Когда симфония была сыграна, Владека встретили бурными аплодисментами. Родственники толпой ринулись к нему, высоко всплескивая руками, обнимали его, целовали. Одна из теть именем Арсине вручила Владиславу большой кусок бабурика – сладость из тонкого теста с ореховой начинкой. Он поблагодарил за угощение, но радости от комплиментов и восторгов не было: мельком Влад заметил Казимежа, с грустным лицом сидящего отдельно ото всех у пруда, и тогда он понял, почувствовал, что причина грусти брата в нем самом – разве мог он в этот миг быть счастливым?

Вечером, когда сероватый полумрак выполз из ущелий и окутал поместье тонкой темной вуалью, праздник закончился. Слуги расторопно убрали столы, унесли все в дом. Взрослые укрылись в беседке пить чай и кофе, а дети под пристальным взором гувернанток пошли почивать в теплые, мягкие кровати под воздушным альковом.

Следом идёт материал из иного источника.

(** * SumGame: the game-state engine of [src/App.tsx]

    A shallow embedding of the state held by the [App] component and of the
    handlers and effects that change it, followed by the properties of the
    engine.

    Numbers.  Tile values, rows, columns, the target sum and the score are
    JavaScript numbers that only ever hold integers far below 2^53, on which
    binary64 arithmetic is exact; they are modelled as [Z].  [timeLeft] is
    produced by repeated binary64 subtraction ([prev - 0.1]) and is modelled
    by Rocq's primitive binary64 floats, so that the rounding of the source
    is the rounding of the model.  A result of [Math.random()] is an input
    from the environment; it is modelled by its exact rational value, and the
    products [r * 9] and [r * 16] are taken exactly.

    React.  Every [useState] cell is a field of [State].  A handler is a
    function on [State]; the queued functional updates of one handler are
    applied in the order in which they are queued, each once.  The
    [useEffect] that checks the sum runs after the handler, on the state the
    handler left; on the state it leaves it changes nothing
    ([checkSum_settled]). *)

From Stdlib Require Import ZArith List Bool String Ascii QArith Qround Lia.
From Stdlib Require Import Decimal DecimalString DecimalZ.
From Stdlib Require Import Floats.PrimFloat Floats.FloatOps Floats.SpecFloat.
Import ListNotations.

Set Warnings "-inexact-float".

Module SumGame.

Open Scope Z_scope.

(** ** Data model ([src/types/game]) *)

Inductive GameMode : Set := classic | time.

Record Block : Set := mkBlock {
  id : string;
  value : Z;
  row : Z;
  col : Z
}.

Definition GRID_COLS : Z := 6.
Definition GRID_ROWS : Z := 10.
Definition INITIAL_ROWS : Z := 4.

(** Seconds for time mode. *)
Definition TIME_LIMIT : float := 10%float.

(** The [useState] cells of [App] that the engine reads or writes
    ([lang], [showHelp] and [highScore] never flow into them). *)
Record State : Type := mkState {
  mode : option GameMode;
  blocks : list Block;
  selectedIds : list string;
  targetSum : Z;
  score : Z;
  isGameOver : bool;
  timeLeft : float;
  isPaused : bool
}.

Definition initialState : State :=
  {| mode := None; blocks := []; selectedIds := []; targetSum := 0;
     score := 0; isGameOver := false; timeLeft := TIME_LIMIT;
     isPaused := false |}.

(** The [set...] functions of the hooks. *)
Definition setMode (m : option GameMode) (s : State) : State :=
  {| mode := m; blocks := blocks s; selectedIds := selectedIds s;
     targetSum := targetSum s; score := score s; isGameOver := isGameOver s;
     timeLeft := timeLeft s; isPaused := isPaused s |}.

Definition setBlocks (bs : list Block) (s : State) : State :=
  {| mode := mode s; blocks := bs; selectedIds := selectedIds s;
     targetSum := targetSum s; score := score s; isGameOver := isGameOver s;
     timeLeft := timeLeft s; isPaused := isPaused s |}.

Definition setSelectedIds (ids : list string) (s : State) : State :=
  {| mode := mode s; blocks := blocks s; selectedIds := ids;
     targetSum := targetSum s; score := score s; isGameOver := isGameOver s;
     timeLeft := timeLeft s; isPaused := isPaused s |}.

Definition setTargetSum (t : Z) (s : State) : State :=
  {| mode := mode s; blocks := blocks s; selectedIds := selectedIds s;
     targetSum := t; score := score s; isGameOver := isGameOver s;
     timeLeft := timeLeft s; isPaused := isPaused s |}.

Definition setScore (n : Z) (s : State) : State :=
  {| mode := mode s; blocks := blocks s; selectedIds := selectedIds s;
     targetSum := targetSum s; score := n; isGameOver := isGameOver s;
     timeLeft := timeLeft s; isPaused := isPaused s |}.

Definition setIsGameOver (b : bool) (s : State) : State :=
  {| mode := mode s; blocks := blocks s; selectedIds := selectedIds s;
     targetSum := targetSum s; score := score s; isGameOver := b;
     timeLeft := timeLeft s; isPaused := isPaused s |}.

Definition setTimeLeft (t : float) (s : State) : State :=
  {| mode := mode s; blocks := blocks s; selectedIds := selectedIds s;
     targetSum := targetSum s; score := score s; isGameOver := isGameOver s;
     timeLeft := t; isPaused := isPaused s |}.

Definition setIsPaused (b : bool) (s : State) : State :=
  {| mode := mode s; blocks := blocks s; selectedIds := selectedIds s;
     targetSum := targetSum s; score := score s; isGameOver := isGameOver s;
     timeLeft := timeLeft s; isPaused := b |}.

(** ** The random source

    The successive results of [Math.random()], and how many of them have
    been consumed. *)
Record Random : Type := mkRandom {
  draws : nat -> Q;
  next : nat
}.

Definition Math_random (g : Random) : Q * Random :=
  (draws g (next g), {| draws := draws g; next := S (next g) |}).

(** [Math.random] returns a number in the half-open interval from 0 to 1. *)
Definition unitDraws (g : Random) : Prop :=
  forall n : nat, (0 <= draws g n)%Q /\ (draws g n < 1)%Q.

(** [Math.ceil] on a binary64 number, read off its sign, mantissa and
    exponent.  (On NaN and the infinities JavaScript returns the argument;
    [timeLeft] is never one of them, see [timeLeft_countdown].) *)
Definition Math_ceil (x : float) : Z :=
  match Prim2SF x with
  | S754_finite sign m e =>
      let n := if sign then Z.neg m else Z.pos m in
      if 0 <=? e then n * 2 ^ e else - ((- n) / 2 ^ (- e))
  | _ => 0
  end.

(** [array.includes(x)] on an array of strings. *)
Definition includes (x : string) (l : list string) : bool :=
  existsb (String.eqb x) l.

Definition isTime (m : option GameMode) : bool :=
  match m with Some time => true | _ => false end.

Definition isClassic (m : option GameMode) : bool :=
  match m with Some classic => true | _ => false end.

(** The column indices [0 .. GRID_COLS - 1] of [Array.from({length: GRID_COLS})]
    and the rows [GRID_ROWS - INITIAL_ROWS .. GRID_ROWS - 1] of the loop of
    [startGame]. *)
Definition columns : list Z := map Z.of_nat (seq 0 (Z.to_nat GRID_COLS)).

Definition initialRowIndices : list Z :=
  map (fun k => GRID_ROWS - INITIAL_ROWS + Z.of_nat k)
      (seq 0 (Z.to_nat INITIAL_ROWS)).

Definition position (b : Block) : Z * Z := (row b, col b).

Section Engine.

(** [Number.prototype.toString(36)], a built-in of the language. *)
Variable toString36 : Q -> string.

(** [Math.random().toString(36).substring(2, 9)] *)
Definition generateId (g : Random) : string * Random :=
  let (r, g') := Math_random g in (substring 2 7 (toString36 r), g').

(** [Math.floor(Math.random() * 9) + 1] *)
Definition getRandomValue (g : Random) : Z * Random :=
  let (r, g') := Math_random g in (Qfloor (r * inject_Z 9) + 1, g').

(** [Math.floor(Math.random() * 16) + 10] *)
Definition generateTarget (g : Random) : Z * Random :=
  let (r, g') := Math_random g in (Qfloor (r * inject_Z 16) + 10, g').

(** One block literal [{id: generateId(), value: getRandomValue(), row, col}]
    per column, left to right. *)
Fixpoint makeRow (r : Z) (cols : list Z) (g : Random) : list Block * Random :=
  match cols with
  | [] => ([], g)
  | c :: cs =>
      let (i, g1) := generateId g in
      let (v, g2) := getRandomValue g1 in
      let (rest, g3) := makeRow r cs g2 in
      ({| id := i; value := v; row := r; col := c |} :: rest, g3)
  end.

(** The nested loop of [startGame]. *)
Fixpoint makeRows (rows : list Z) (g : Random) : list Block * Random :=
  match rows with
  | [] => ([], g)
  | r :: rs =>
      let (here, g1) := makeRow r columns g in
      let (below, g2) := makeRows rs g1 in
      (here ++ below, g2)
  end.

Definition shiftUp (b : Block) : Block :=
  {| id := id b; value := value b; row := row b - 1; col := col b |}.

(** [addNewRow]: the updater passed to [setBlocks], with the
    [setIsGameOver(true)] it performs. *)
Definition addNewRow (s : State) (g : Random) : State * Random :=
  let prev := blocks s in
  let shifted := map shiftUp prev in
  if existsb (fun b => row b <? 0) shifted then
    (setIsGameOver true s, g)
  else
    let (newRow, g') := makeRow (GRID_ROWS - 1) columns g in
    (setBlocks (shifted ++ newRow) s, g').

Definition startGame (selectedMode : GameMode) (s : State) (g : Random)
  : State * Random :=
  let s := setMode (Some selectedMode) s in
  let s := setIsGameOver false s in
  let s := setScore 0 s in
  let s := setSelectedIds [] s in
  let (initialTarget, g) := generateTarget g in
  let s := setTargetSum initialTarget s in
  let s := setTimeLeft TIME_LIMIT s in
  let (initialBlocks, g) := makeRows initialRowIndices g in
  (setBlocks initialBlocks s, g).

(** The [k]-th tile that [startGame] creates, counting from 0 along the
    rows: the draw that follows the target's gives the id of tile 0, the next
    one its value, and so on, two draws per tile. *)
Definition initialTile (g : Random) (k : nat) : Block :=
  {| id := substring 2 7 (toString36 (draws g (2 * k + 1 + next g)));
     value := Qfloor (draws g (2 * k + 2 + next g) * inject_Z 9) + 1;
     row := GRID_ROWS - INITIAL_ROWS + Z.of_nat k / GRID_COLS;
     col := Z.of_nat k mod GRID_COLS |}.

Definition handleBlockClick (i : string) (s : State) : State :=
  if isGameOver s || isPaused s then s
  else
    let prev := selectedIds s in
    if includes i prev
    then setSelectedIds (filter (fun j => negb (String.eqb j i)) prev) s
    else setSelectedIds (prev ++ [i]) s.

(** [blocks.filter(b => selectedIds.includes(b.id)).reduce((sum, b) => sum + b.value, 0)] *)
Definition currentSum (s : State) : Z :=
  fold_left (fun sum b => sum + value b)
            (filter (fun b => includes (id b) (selectedIds s)) (blocks s)) 0.

(** The effect "Check sum". *)
Definition checkSum (s : State) (g : Random) : State * Random :=
  if (0 <? Z.of_nat (List.length (selectedIds s))) && (currentSum s =? targetSum s)
  then
    let count := Z.of_nat (List.length (selectedIds s)) in
    let s1 := setScore (score s + count * 10
                        + (if isTime (mode s) then Math_ceil (timeLeft s) else 0)) s in
    let s2 := setBlocks
                (filter (fun b => negb (includes (id b) (selectedIds s))) (blocks s1))
                s1 in
    let s3 := setSelectedIds [] s2 in
    let (t, g1) := generateTarget g in
    let s4 := setTargetSum t s3 in
    let s5 := setTimeLeft TIME_LIMIT s4 in
    if isClassic (mode s) then addNewRow s5 g1 else (s5, g1)
  else if currentSum s >? targetSum s then
    (setSelectedIds [] s, g)
  else (s, g).

(** The timer of time mode: the interval runs while this holds. *)
Definition timerRunning (s : State) : bool :=
  isTime (mode s) && negb (isGameOver s) && negb (isPaused s).

(** The updater of [setTimeLeft] in the interval callback, on the time alone. *)
Definition countDown (prev : float) : float :=
  if (prev <=? 0)%float then TIME_LIMIT else (prev - 0.1)%float.

(** One firing of the interval callback. *)
Definition timerTick (s : State) (g : Random) : State * Random :=
  if timerRunning s then
    if (timeLeft s <=? 0)%float then
      let (s', g') := addNewRow s g in (setTimeLeft TIME_LIMIT s', g')
    else (setTimeLeft (timeLeft s - 0.1)%float s, g)
  else (s, g).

Владислав не спал. Он неотрывно глядел на Казимежа, лежащего на соседней кровати, и никак не мог понять, почивает тот или нет. Казимеж не спал: он то и дело закрывал веки, потом открывал их, блуждал взором по комнате, глядел в серый потолок, на котором в свете от уличного фонаря отпечатались глубокие тени деревьев. Владислав приметил, что брат что-то разглядывает, тихо спросил:

– Казимеж, Казимеж. Ты не спишь?

Тот отвернулся от голоса брата, кинул в ответ:

– Отстань.

– Почему? – не унимался младший.

– Я не хочу с тобой разговаривать и дружить с тобой не буду.

Тяжкий комок рыданий застрял в горле Влада, из последних сил он старался говорить спокойнее, не заплакать.

– Это из-за сегодняшнего дня? Из-за пианино?